(Dataset items)
----------------
(* ===== verification/Prelude.v ===== *)
(** * Verification of icloud-mcp

    The program is an MCP server (src/cmd/icloud-mcp) that gives an agent
    bounded access to the Calendar (CalDAV), Contacts (CardDAV) and Mail (IMAP
    and SMTP) of one iCloud account.  A request is read by the bounded stdio
    transport, decoded by mcp-go, checked and authorized by a tool handler
    (src/internal/mcptools), and served by one of three clients
    (src/internal/icloud, contacts, mail); secrets are redacted on the way out
    (src/internal/security).  The configuration (src/internal/config) decides
    which tools exist and which resources they may touch.

    ** How the code is modelled

    A Go function is a Rocq function with the function's name.  A value and an
    [error] become [result]; nil pointers are [option]; [int] is [Z], wrapped
    by [wrap64] where it can overflow; a string is [string] with its bytes;
    maps are [gmap], and where the iteration order of a Go map can be seen, it
    is the argument [MapOrder].  A function that talks to the outside acts on a
    state [W] in the monad [M W E] of Tools.v (or carries its own log); what it
    talks to is a type class over [W], so that every theorem holds for every
    network, clock and library the class allows.  Panics are values
    ([Panicked], [Panics], [handler_end]).  Code that several goroutines run
    is a step relation, with theorems about every reachable state.
    Definitions are executable; the witnesses run them.

    ** Files

    Foundations: Prelude (this file: results, lists, relations, automation);
    GoStrings, GoTime, GoEncode, GoJson, NetMail, NetUrl (the parts of Go's
    standard library the program uses); Tools (the monad of handlers, logs, and
    the decoding of arguments of mcptools/helpers.go); ToolResults (error
    payloads, bounded results, recovery from panics, audit records: the rest of
    helpers.go, middleware.go, security/audit.go).

    Configuration: Scopes and Config (config/scopes.go, config.go); Capability
    (mcptools/register.go, contacts_register.go, mail_register.go,
    icloud_capabilities.go).

    Security and transport: Redact (security/redact.go); Stdio
    (cmd/icloud-mcp/bounded_stdio.go).

    Calendar: CalTypes, CalErrors (icloud/service.go, errors.go); TimePolicy
    (timepolicy.go); Validation (validation.go, etag.go, location_cache.go);
    Recurrence (recurrence.go); EventInput (eventvalidate.go, the RRULE checks
    of validation.go, the zone checks of ical.go);
    FreeSlots (freeslots.go); Retry (retry.go); Middleware (middleware.go);
    and the tools CalendarReads, SearchEvents, FreeSlotsTool, Resources,
    Idempotency (the files of mcptools of the same names), and
    CalendarTools (create_event.go, update_event.go, delete_event.go,
    get_event.go, list_calendars.go, validate_event.go,
    calendar_capabilities.go).

    Contacts: ContactsTypes, ContactsValidation, ContactsUrl, VCard,
    ContactsXml, ContactsDav, ContactsClient (contacts/service.go, errors.go,
    validation.go, client.go, vcard.go, xml.go, dav.go, discovery.go,
    operations.go); ContactsTools (mcptools/contacts_common.go,
    contacts_read.go, contacts_write.go).

    Mail: MailTypes, MailValidation, ImapAdapter, MailClient, MailMutation,
    MailSearch, MailSend, SendCache, HtmlText, MailRead, MailReply (the files
    of mail and mail/imapadapter); MailTools
    (mcptools/mail_handlers.go).

    PROJECT.json maps every definition to its lines.

    ** How the parts meet

    The three service interfaces are classes ([CalTypes.Service],
    [CT.ContactsService], [MT.MailService]): the tool handlers are proved
    against them.  The Contacts client runs over [DavNet] (one HTTP exchange,
    limiters, semaphore, timers) with the log logic [emits] of Tools.v; the Mail
    client over [MailNet] and, below it, [ImapClient] (go-imap); the retry
    classifier over [Upstream].  Libraries the code calls and we do not have are
    classes too: [VCardLib] (go-vcard), [XMLTokens] (the tokenizer of
    encoding/xml), [MimeReader] (go-message), [HtmlEntities],
    [UnicodeTables], [SortSlice] (sort.Slice, whose order of equal elements is
    open), [RRuleLib] (rrule-go: parser, validator, iterator), [Rand], [JsonLen] and [MessageSize] (sizes of encodings).  Where a
    theorem needs one of their documented properties it is a hypothesis, and
    its witness instantiates the class.

    ** What the theorems show

    - Mutations: a keyed update runs once under any interleaving
      ([mutation_runs_once]); one key submits one message
      ([one_submission_per_key]); mail is shown to the server only for allowed
      recipients and its outcome is reported honestly ([send_outcome],
      [mutations_honest], [definite_failures]); every write to Contacts is
      conditional ([conditional_writes]) and keeps what it was not asked to
      change ([patch_preserves]); the Contacts tools refuse, or authorize and
      call the service once and record it ([contact_mutations_authorized]).
    - Confinement: scopes bound what a search or selection returns
      ([resolveSearchCalendars_in_scope], [searchScopedContacts_in_scope]),
      requests go to validated URLs ([dav_requests], [url_within_confined],
      [discovery_ok]), and only the tools the configuration grants exist
      ([Load_ok], [boot_tools], [RegisterUnified_installs]).
    - Secrets and bounds: no credential reaches the log or the output
      ([Redact_hides_credentials], [log_stream_clean], [stdout_frames_safe]);
      frames are read whole ([frames_read_whole]); results are bounded
      ([tool_results_bounded], [writeSearchEventsJSON_bounded], [Do_bounded],
      [guard_stream]).
    - Answers: free slots are free, complete and found in finite time
      ([free_slots_avoid_events], [FindFreeSlots_sound], [_maximal],
      [_terminates]); searches cover what they say ([search_ok],
      [finish_search_ok], [pages_cover], [search_page_complete]); messages,
      replies and cards are the ones asked for ([get_message_ok], [reply_ok],
      [raw_roundtrip], [FormatEventTime_roundtrip], [htmlToText_total]).
    - Calendar writes: a mutation is refused, or authorized and handed to the
      service once with an event or an update that is valid, and recorded
      ([calendar_mutations_authorized]); an event that passes the validation is
      one iCloud can be given ([validated_event_ok]), and its rule keeps
      reaching instants ([clock_live], [dates_live]); the occurrences shown of a
      series are those of the rule inside the range, with the exceptions and
      overrides applied ([expansion_ok]).  The Mail tools authorize before they
      act ([mail_mutations_authorized]) and accept exactly the documented
      arguments ([mail_inputs_accepted]).

    ** Fuel

    Loops that are not structural take fuel, and the fuel given is proved
    enough: [json_parse_fuel] (twice the length of the text), the loops of
    [Redact.Write], [Stdio.readFrame] and [write_frames] (every turn consumes a
    byte), [dav_loop_fuel] (attempts and redirects), [Do_bounded] (attempts),
    [FindFreeSlots_terminates] (days of the window), [htmlToText_total].
    [Redact] stops after 32 rounds as the code does.

    ** Not modelled

    The CalDAV client (client.go, dav.go, discovery.go, calendars.go,
    webdav_xml.go) and the iCalendar codec (most of ical.go) work on the
    component trees and requests of go-ical and go-webdav; the tools are proved
    against the [Service] interface the client implements.  Tool schemas
    (mcp-go), dialling and TLS (allowlist.go, mail_dial.go, the connection
    level of smtp.go), the executable's wiring (main.go, doctor.go), the health
    endpoint and the test double mock.go are not modelled.
*)
From Stdlib Require Export ZArith Lia Ascii String.
From stdpp Require Export base tactics list strings gmap sorting pretty.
----------------
Exercise requirements => Give back the entries above exactly as they are, from their first line through the line that contains "transport, decoded by", both included, with nothing else.

Response to this exercise =>
(* ===== verification/Prelude.v ===== *)
(** * Verification of icloud-mcp

    The program is an MCP server (src/cmd/icloud-mcp) that gives an agent
    bounded access to the Calendar (CalDAV), Contacts (CardDAV) and Mail (IMAP
    and SMTP) of one iCloud account.  A request is read by the bounded stdio
    transport, decoded by mcp-go, checked and authorized by a tool handler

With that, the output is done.